● Requirement: Using the material that follows, output exactly the lines from the one containing "(** * File contents" through the one containing "(** Address of", with both ends kept.

● Task inputs:
(* ===== verification/FsFile.v ===== *)
(** * File contents of kernel/fs.c: bmap, readi, writei

    A file is the sequence of bytes its block map leads to; a block that is not
    mapped counts as zeros.  [readi] delivers a range of it, [writei] replaces
    or appends a range and allocates the blocks it needs. *)

From S2P Require Import Prelude Memory Riscv Spinlock Kalloc Vm VmWalk VmUser VmCopy Bio Log Txn Fs FsBlock FsInode.

(** ** The block map *)

(** Address of block [k] of the file, 0 when there is none. *)
Definition fblk (V : Z -> block) (p : inode) (k : Z) : Z :=
  if k <? NDIRECT then geta p k
  else if geta p NDIRECT =? 0 then 0 else get32 (V (geta p NDIRECT)) (4 * (k - NDIRECT)).
Definition fbyte (V : Z -> block) (p : inode) (o : Z) : Z :=
  if fblk V p (o / BSIZE) =? 0 then 0 else get8 (V (fblk V p (o / BSIZE))) (o mod BSIZE).
(** The bytes of the file from [off] on. *)
Definition fbytes (V : Z -> block) (p : inode) (off n : Z) : list Z := (fun k => fbyte V p (off + k)) <$> upto n.

Definition blkno (k : Z) : Prop := 0 <= k < MAXFILE.
(** Blocks that belong to the file. *)
Definition owned (V : Z -> block) (p : inode) (b : Z) : Prop :=
  b <> 0 /\ ((exists k, blkno k /\ fblk V p k = b) \/ b = geta p NDIRECT).

Section FsFile.
Context `{HC : Ctx} `{HI : Image} `{HF : Frame} {S : Type} `{HT : Txn S} (D : Z) (rep : txabs -> S -> Prop)
  (loggable : Z -> Prop) `{HO : !TxnOk S D rep loggable} (sb : superblock) (Hlay : layout loggable sb).
Notation fsr := (fsr rep).
Notation bread_fs := (bread_fs D rep loggable).
Notation data_fs := (data_fs D rep loggable).
Notation brelse_fs := (brelse_fs D rep loggable).
Notation bit := (bit sb).
Notation data := (data loggable sb).
Notation fs_ok := (fs_ok loggable sb).

Record file_ok (V : Z -> block) (p : inode) : Prop := {
  fk_owned : forall b, owned V p b -> data b /\ 0 <= b < sb_size sb /\ bit V b = true;
  fk_inj : forall j k, blkno j -> blkno k -> fblk V p j = fblk V p k -> fblk V p j <> 0 -> j = k;
  fk_ind : forall k, blkno k -> fblk V p k <> 0 -> fblk V p k <> geta p NDIRECT;
  fk_map : forall k, 0 <= k -> k * BSIZE < i_size p -> fblk V p k <> 0;
  fk_size : 0 <= i_size p <= MAXFILE * BSIZE
}.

● Exercise result:
(** * File contents of kernel/fs.c: bmap, readi, writei

    A file is the sequence of bytes its block map leads to; a block that is not
    mapped counts as zeros.  [readi] delivers a range of it, [writei] replaces
    or appends a range and allocates the blocks it needs. *)

From S2P Require Import Prelude Memory Riscv Spinlock Kalloc Vm VmWalk VmUser VmCopy Bio Log Txn Fs FsBlock FsInode.

(** ** The block map *)

(** Address of block [k] of the file, 0 when there is none. *)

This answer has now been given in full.